Records for the exercise Block Start
(* ===== verification/Pairing.v ===== *)
(** * Pairing: the pairing the desktop dialog holds open
    (crates/sheprd-remote-control/src/auth/pairing.rs, [PairingState] and
    [Offer] of control.rs)

    A token in a QR, a phone's claim of it and the person's answer. An operation
    returns the pairings as it leaves them, on every error too; the draws of
    randomness it makes are its last arguments. *)

From Stdlib Require Import NArith Lia.
From stdpp Require Import base option gmap strings sets list.
From S2P Require Import Prelude Devices.

Local Open Scope N_scope.

Module Pairing.
Import Devices.

Definition TOKEN_TTL_MS : N := 60000.
Definition APPROVAL_TTL_MS : N := 120000.
Definition MAX_NEARBY_REVEALS : N := 3.
Definition REMEMBERED_OUTCOMES : nat := 8.

Definition ClaimId := str.
Definition PairingId := str.

Record Claim := MkClaim { claim_id : ClaimId; claim_code : str; expires_ms : N }.

Inductive PairingState :=
| S_Waiting (expires_in_ms : N)
| S_Claimed (device_name : str) (code : str) (app : option str)
| S_Approved (device : DeviceId)
| S_Denied
| S_Expired.

Record Offer := MkOffer {
  offer_id : PairingId; offer_url : str; offer_fingerprint : str; offer_expires_in_ms : N; addresses : list str }.

Record NearbyToken := MkNearbyToken { digest : list N; nearby_code : str; nearby_expires_ms : N }.

Definition live (t : NearbyToken) (now_ms : N) : bool := now_ms <? nearby_expires_ms t.

Inductive Phase :=
| Waiting
| Claimed (claim : ClaimId) (device : NewDevice) (code : str) (deadline_ms : N)
| Finished (claim : option ClaimId) (state : PairingState).

Record Open := MkOpen {
  open_id : PairingId;
  token_digest : list N;
  token_expires_ms : N;
  nearby : option NearbyToken;
  nearby_reveals : N;
  phase : Phase }.

Record Pairings := MkPairings { open : option Open; outcomes : list (ClaimId * PairingState) }.

Definition pairings_default : Pairings := MkPairings None [].

Definition with_phase (o : Open) (p : Phase) : Open :=
  MkOpen (open_id o) (token_digest o) (token_expires_ms o) (nearby o) (nearby_reveals o) p.
Definition with_nearby (o : Open) (n : option NearbyToken) (reveals : N) : Open :=
  MkOpen (open_id o) (token_digest o) (token_expires_ms o) n reveals (phase o).

(** [Open::claimable_until]. *)
Definition claimable_until (o : Open) : N :=
  match nearby o with
  | None => token_expires_ms o
  | Some n => N.max (nearby_expires_ms n) (token_expires_ms o)
  end.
Records for the exercise Block End
* [What you are asked to do] All of the data needs to be repeated exactly.

* [Finished task]
(* ===== verification/Pairing.v ===== *)
(** * Pairing: the pairing the desktop dialog holds open
    (crates/sheprd-remote-control/src/auth/pairing.rs, [PairingState] and
    [Offer] of control.rs)

    A token in a QR, a phone's claim of it and the person's answer. An operation
    returns the pairings as it leaves them, on every error too; the draws of
    randomness it makes are its last arguments. *)

From Stdlib Require Import NArith Lia.
From stdpp Require Import base option gmap strings sets list.
From S2P Require Import Prelude Devices.

Local Open Scope N_scope.

Module Pairing.
Import Devices.

Definition TOKEN_TTL_MS : N := 60000.
Definition APPROVAL_TTL_MS : N := 120000.
Definition MAX_NEARBY_REVEALS : N := 3.
Definition REMEMBERED_OUTCOMES : nat := 8.

Definition ClaimId := str.
Definition PairingId := str.

Record Claim := MkClaim { claim_id : ClaimId; claim_code : str; expires_ms : N }.

Inductive PairingState :=
| S_Waiting (expires_in_ms : N)
| S_Claimed (device_name : str) (code : str) (app : option str)
| S_Approved (device : DeviceId)
| S_Denied
| S_Expired.

Record Offer := MkOffer {
  offer_id : PairingId; offer_url : str; offer_fingerprint : str; offer_expires_in_ms : N; addresses : list str }.

Record NearbyToken := MkNearbyToken { digest : list N; nearby_code : str; nearby_expires_ms : N }.

Definition live (t : NearbyToken) (now_ms : N) : bool := now_ms <? nearby_expires_ms t.

Inductive Phase :=
| Waiting
| Claimed (claim : ClaimId) (device : NewDevice) (code : str) (deadline_ms : N)
| Finished (claim : option ClaimId) (state : PairingState).

Record Open := MkOpen {
  open_id : PairingId;
  token_digest : list N;
  token_expires_ms : N;
  nearby : option NearbyToken;
  nearby_reveals : N;
  phase : Phase }.

Record Pairings := MkPairings { open : option Open; outcomes : list (ClaimId * PairingState) }.

Definition pairings_default : Pairings := MkPairings None [].

Definition with_phase (o : Open) (p : Phase) : Open :=
  MkOpen (open_id o) (token_digest o) (token_expires_ms o) (nearby o) (nearby_reveals o) p.
Definition with_nearby (o : Open) (n : option NearbyToken) (reveals : N) : Open :=
  MkOpen (open_id o) (token_digest o) (token_expires_ms o) n reveals (phase o).

(** [Open::claimable_until]. *)
Definition claimable_until (o : Open) : N :=
  match nearby o with
  | None => token_expires_ms o
  | Some n => N.max (nearby_expires_ms n) (token_expires_ms o)
  end.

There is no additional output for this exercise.